Our results are consistent with the findings by Roberts et al. , who demonstrated that intensive lifestyle modification, including dietary intervention with weight loss and a residential exercise program during 3 weeks, improves HDL anti-inflammatory properties in overweight/obese men.
However, it should be noted that the participants of our study did not receive any nutritional counseling, which implies that the results should be solely attributed to the increment in physical activity, with minimal or no influence by changes in food intake. Within this context, it is worthwhile to point out that, in real life, many patients do not follow the medical counseling of diet and exercise simultaneously.
All these findings indicate that the interference of nonpharmacological interventions on HDL metabolism goes beyond and are not accurately reflected by plasma HDL-C levels.
Nowadays, there is no consistent evidence that increasing only the concentration of HDL-C through drug reduces cardiovascular risk. Results of meta-analysis of large numbers of participants with risk of cardiovascular events suggest that, besides the quantity, the functional quality of HDL may be crucial in reducing cardiovascular risk .
Recently, in two large primary prevention cohorts, the authors observed that the smaller and denser HDL3-C levels are primarily responsible for the inverse association between HDL-C and incident CHD, highlighting the HDL biology to interpretations of clinical trials utilizing HDL-C therapeutics [19,20].
Accordingly, it has been advocated that therapeutic strategies involving HDL metabolism should address not only plasma levels of HDL-C, but also HDL quality. As HDL qualitative properties have been shown to better distinguish patients with coronary heart disease or equivalents from control subjects , it may be hypothesized that interventions that improve HDL function can be as atheroprotective as elevating HDL-C levels.

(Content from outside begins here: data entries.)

(** The fields of a struct are those of its schema. *)
Definition conforms (T : string) (ts : list (string * ty)) : bool :=
  match field T jsonNames, schemaName T ≫= (fun n => structOf (Named n)) with
  | Some names, Some sfs =>
      forallb (fun f => match field f.1 names with
                        | Some j => match typeOfField j sfs with Some r => ofType f.2 r | None => false end
                        | None => false
                        end) ts
      && (List.length ts =? List.length sfs)%nat && bool_decide (NoDup (map snd names))
  | _, _ => false
  end.

Definition ofBeta (T : string) : bool := String.prefix "acv1beta1." T.

Lemma structs_conform : forallb (fun x => negb (ofBeta x.1) || conforms x.1 x.2) structs = true.
Proof. vm_compute. reflexivity. Qed.

(** The other modules' structs that the schema knows are marshalled to what it has them be. *)
Class MarshallerLaws : Prop := foreign_shaped : forall n m ds, field n structs = None -> schemaName n = Some m -> defined m = true ->
  hasType acFieldsOf (TStruct n) (DStruct ds) -> shaped (Named m) (foreignJSON n ds).
Context `{MarshallerLaws}.

Lemma conforming T ts : field T structs = Some ts -> ofBeta T = true ->
  exists names m sfs, field T jsonNames = Some names /\ schemaName T = Some m /\ structOf (Named m) = Some sfs /\
    Forall (fun f => exists j r, field f.1 names = Some j /\ typeOfField j sfs = Some r /\ ofType f.2 r = true) ts.
Proof.
  intros HT Hb. pose proof structs_conform as Hall. rewrite forallb_forall in Hall. specialize (Hall _ (field_entry _ _ _ HT)).
  cbn [fst snd] in Hall. rewrite Hb in Hall. cbn [negb orb] in Hall. unfold conforms in Hall.
  destruct (field T jsonNames) as [names|]; [|done]. destruct (schemaName T) as [m|]; [|done]. cbn [mbind option_bind] in Hall.
  destruct (structOf (Named m)) as [sfs|] eqn:Es; [|done]. exists names, m, sfs. split; [done|]. split; [done|]. split; [done|].
  rewrite !andb_true_iff in Hall. destruct Hall as [[Hall _] _]. rewrite forallb_forall in Hall. apply List.Forall_forall. intros f Hf. specialize (Hall f Hf).
  destruct (field f.1 names) as [j|]; [|done]. destruct (typeOfField j sfs) as [r|] eqn:Er; [|done]. by exists j, r.
Qed.

(** The version of a struct that the schema knows. *)
Definition versioned (x : string * list (string * ty)) : bool := ofBeta x.1 || match schemaName x.1 with None => true | _ => false end.
Lemma structs_versioned : forallb versioned structs = true.
Proof. vm_compute. reflexivity. Qed.
(* ===== verification/Conditions.v ===== *)
(** * Status conditions (internal/controller/mcpserver_controller_conditions.go)

    Constants of the controller package, the reconciler's configuration, the
    condition constructors, pod failure diagnosis, and the derivation of the
    Available condition from a Deployment. *)

From Stdlib Require Import Ascii.
From S2P Require Import Prelude K8s ApiBeta ApiAlpha StatusAC Interact.

(** ** Constants (mcpserver_controller.go, constants.go) *)

Definition ConditionTypeAccepted : string := "Accepted".
Definition ConditionTypeAvailable : string := "Available".
Definition ConditionTypeVerified : string := "Verified".
Definition ReasonValid : string := "Valid".
Definition ReasonInvalid : string := "Invalid".
Definition ReasonAvailable : string := "Available".
Definition ReasonConfigurationInvalid : string := "ConfigurationInvalid".
Definition ReasonWorkloadUnavailable : string := "WorkloadUnavailable".
Definition ReasonServiceUnavailable : string := "ServiceUnavailable".
Definition ReasonNetworkPolicyUnavailable : string := "NetworkPolicyUnavailable".
Definition ReasonScaledToZero : string := "ScaledToZero".
Definition ReasonInitializing : string := "Initializing".
Definition ReasonVerified : string := "Verified".
Definition ReasonNotVerified : string := "NotVerified".
Definition ReasonEndpointUnavailable : string := "EndpointUnavailable".
Definition ReasonAuthSkipped : string := "AuthSkipped".
Definition WaitingReasonImagePullBackOff : string := "ImagePullBackOff".
Definition WaitingReasonErrImagePull : string := "ErrImagePull".
Definition WaitingReasonCrashLoopBackOff : string := "CrashLoopBackOff".
Definition WaitingReasonCreateContainerConfigError : string := "CreateContainerConfigError".
Definition TerminatedReasonOOMKilled : string := "OOMKilled".
Definition ConditionTypeRegistered : string := "Registered".
Definition ConditionTypeGatewayRegistered : string := "GatewayRegistered".
Definition ReasonGatewayRegistered : string := "GatewayRegistered".
Definition ReasonGatewayNotRegistered : string := "GatewayNotRegistered".
Definition ReasonGatewayBindingNotFound : string := "BindingNotFound".
Definition ConditionTypeNetworkPolicyRestricted : string := "NetworkPolicyRestricted".
Definition ConditionTypePolicyEnforced : string := "PolicyEnforced".
Definition ReasonWebhookEnabled : string := "WebhookEnabled".
Definition ReasonWebhookDisabled : string := "WebhookDisabled".
Definition ReasonNoPolicyConfigured : string := "NoPolicyConfigured".

Definition LabelKeyApp : string := "app".
Definition LabelKeyMCPServer : string := "mcp-server".
Definition ManagedWorkloadName : string := "mcp-server".
Definition mcpPortName : string := "mcp".

(** ** The reconciler's configuration ([MCPServerReconciler], its in-memory maps
    being [RState]).  [Scheme] gives the registered kind of a Go type; [Recorder] says
    whether an event recorder is set. *)
Record MCPServerReconciler := {
  Scheme : kind -> option string;
  Recorder : bool;
  TLSEnvVars : list EnvVar;
  TLSProfile : option (TLSConfig -> TLSConfig);
  NetworkPolicyDefaultPosture : string;
  OperatorNamespace : string;
  OperatorPodLabels : gmap string string;
  WebhookEnabled : bool;
  AdmissionPolicyActive : bool
}.

(** ** Condition constructors *)

Definition newCondition (condType status reason message : string) (observedGeneration : Z) : M Condition :=
  now ← call CNow;
  mret {| c_type := condType; c_status := status; c_reason := reason; c_message := message;
          c_observedGeneration := observedGeneration; c_lastTransitionTime := now |}.

Definition with_time (t : Z) (c : Condition) : Condition :=
  {| c_type := c_type c; c_status := c_status c; c_reason := c_reason c; c_message := c_message c;
     c_observedGeneration := c_observedGeneration c; c_lastTransitionTime := t |}.

Definition with_message (m : string) (c : Condition) : Condition :=
  {| c_type := c_type c; c_status := c_status c; c_reason := c_reason c; c_message := m;
     c_observedGeneration := c_observedGeneration c; c_lastTransitionTime := c_lastTransitionTime c |}.

Definition preserveLastTransitionTime (condition : Condition) (existing : list Condition) : Condition :=
  match FindStatusCondition existing (c_type condition) with
  | Some e => if c_status e == c_status condition then with_time (c_lastTransitionTime e) condition else condition
  | None => condition
  end.

Definition newAvailableCondition (status reason message : string) (generation : Z)
    (existing : list Condition) : M Condition :=
  c ← newCondition ConditionTypeAvailable status reason message generation;
  mret (preserveLastTransitionTime c existing).

Definition newNotVerifiedCondition (generation : Z) (existing : list Condition) : M Condition :=
  c ← newCondition ConditionTypeVerified ConditionUnknown ReasonNotVerified
        "Handshake has not been attempted" generation;
  mret (preserveLastTransitionTime c existing).

Definition policyEnforced (r : MCPServerReconciler) : string * string * string :=
  if negb (WebhookEnabled r) then
    (ConditionFalse, ReasonWebhookDisabled,
     "Validating admission webhook is disabled; image allowlist, digest pinning, storage-mount and securityContext admission policies are NOT enforced. Enable it (--enable-webhook) in production to validate MCPServer specs.")
  else if negb (AdmissionPolicyActive r) then
    (ConditionFalse, ReasonNoPolicyConfigured,
     "Validating admission webhook is enabled but no admission rules are configured; MCPServer specs are still admitted without validation. Configure an image allowlist, digest pinning, storage-mount or securityContext policy.")
  else
    (ConditionTrue, ReasonWebhookEnabled,
     "Validating admission webhook is enabled; configured admission policies are enforced on MCPServer specs.").

Definition policyEnforcedCondition (r : MCPServerReconciler) (generation : Z) (existing : list Condition) : M Condition :=
  let '(status, reason, message) := policyEnforced r in
  c ← newCondition ConditionTypePolicyEnforced status reason message generation;
  mret (preserveLastTransitionTime c existing).

Definition conditionToAC (c : Condition) : ConditionApplyConfiguration :=
  {| cc_type := Some (c_type c); cc_status := Some (c_status c); cc_reason := Some (c_reason c);
     cc_message := Some (c_message c); cc_observedGeneration := Some (c_observedGeneration c);
     cc_lastTransitionTime := Some (c_lastTransitionTime c) |}.

Definition acceptedConditionIsTrue (conditions : list Condition) : bool :=
  match FindStatusCondition conditions ConditionTypeAccepted with
  | Some c => c_status c == ConditionTrue
  | None => false
  end.

Definition serverIsFullyReady (conditions : list Condition) : bool :=
  match FindStatusCondition conditions ConditionTypeAvailable,
        FindStatusCondition conditions ConditionTypeVerified with
  | Some avail, Some verified => (c_status avail == ConditionTrue) && (c_status verified == ConditionTrue)
  | _, _ => false
  end.

(** The shape shared by the five [duplicate...] predicates. *)
Definition duplicate_condition (t reason : string) (conditions : list Condition) (message : string) : bool :=
  match FindStatusCondition conditions t with
  | Some prev => (c_status prev == ConditionFalse) && (c_reason prev == reason) && (c_message prev == message)
  | None => false
  end.

Definition duplicateHandshakeUnavailable := duplicate_condition ConditionTypeVerified ReasonEndpointUnavailable.
Definition duplicateWorkloadUnavailable := duplicate_condition ConditionTypeAvailable ReasonWorkloadUnavailable.
Definition duplicateServiceUnavailable := duplicate_condition ConditionTypeAvailable ReasonServiceUnavailable.
Definition duplicateNetworkPolicyUnavailable := duplicate_condition ConditionTypeAvailable ReasonNetworkPolicyUnavailable.
Definition duplicateGatewayBindingUnavailable := duplicate_condition ConditionTypeAvailable ReasonGatewayNotRegistered.

(** ** Pod failure diagnosis *)

Inductive failureKind :=
| failureImagePull | failureCrashLoop | failureConfigError | failureOOMKilled | failureNotReady.
#[export] Instance failureKind_eq_dec : EqDecision failureKind.
Proof. solve_decision. Defined.

Definition failureKind_string (k : failureKind) : string :=
  match k with
  | failureImagePull => "ImagePull"
  | failureCrashLoop => "CrashLoop"
  | failureConfigError => "ConfigError"
  | failureOOMKilled => "OOMKilled"
  | failureNotReady => "NotReady"
  end.

Record containerFailure := {
  cf_Kind : failureKind;
  cf_Pod : string;
  cf_Container : string;
  cf_Init : bool;
  cf_Image : string;
  cf_Detail : string;
  cf_ExitCode : option Z;
  cf_Restarts : Z
}.

Definition classifyContainer (cs : ContainerStatus) (podName : string) (init : bool) : option containerFailure :=
  let f kind detail exit :=
    Some {| cf_Kind := kind; cf_Pod := podName; cf_Container := cs_name cs; cf_Init := init;
            cf_Image := cs_image cs; cf_Detail := detail; cf_ExitCode := exit; cf_Restarts := cs_restartCount cs |} in
  let rest :=
    match cs_terminated cs with
    | Some t => if t_reason t == TerminatedReasonOOMKilled then f failureOOMKilled "" (Some (t_exitCode t))
                else if cs_running cs && negb (cs_ready cs) && (0 <? cs_restartCount cs)
                     then f failureNotReady "" None else None
    | None => if cs_running cs && negb (cs_ready cs) && (0 <? cs_restartCount cs)
              then f failureNotReady "" None else None
    end in
  match cs_waiting cs with
  | Some w =>
      if (w_reason w == WaitingReasonImagePullBackOff) || (w_reason w == WaitingReasonErrImagePull)
      then f failureImagePull (w_message w) None
      else if w_reason w == WaitingReasonCrashLoopBackOff
      then f failureCrashLoop "" (option_map t_exitCode (cs_lastTerminated cs))
      else if w_reason w == WaitingReasonCreateContainerConfigError
      then f failureConfigError (w_message w) None
      else rest
  | None => rest
  end.

Definition failureMessage (f : containerFailure) : string :=
  match cf_Kind f with
  | failureImagePull =>
      "Image pull failed for " +:+ fmt.q (cf_Image f) +:+ ": " +:+ cf_Detail f +:+ " (pod: " +:+ cf_Pod f +:+ ")"
  | failureCrashLoop =>
      match cf_ExitCode f with
      | Some e => "Container crashing: exit code " +:+ fmt.d e +:+ ", restarts: " +:+ fmt.d (cf_Restarts f)
                  +:+ " (pod: " +:+ cf_Pod f +:+ ")"
      | None => "Container crashing: restarts: " +:+ fmt.d (cf_Restarts f) +:+ " (pod: " +:+ cf_Pod f +:+ ")"
      end
  | failureConfigError => "Container config error: " +:+ cf_Detail f +:+ " (pod: " +:+ cf_Pod f +:+ ")"
  | failureOOMKilled =>
      "Container OOMKilled: exit code " +:+ fmt.d (default 0 (cf_ExitCode f)) +:+ ", restarts: "
      +:+ fmt.d (cf_Restarts f) +:+ " (pod: " +:+ cf_Pod f +:+ ")"
  | failureNotReady =>
      "Container not passing health checks: restarts: " +:+ fmt.d (cf_Restarts f) +:+ " (pod: " +:+ cf_Pod f +:+ ")"
  end.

Probably the functionality of HDL particles is more important even than it’s mass, but this hypothesis remains to be confirmed in large randomized clinical trials
This investigation adds relevant information about the dissociation between quantitative and qualitative aspects of HDL, especially showing an improvement in HDL functional characteristics without changes in HDL-C levels after controlled aerobic exercise training without any specific nutritional counseling, highlighting the importance of evaluating the functional aspects of the lipoproteins besides their plasma levels.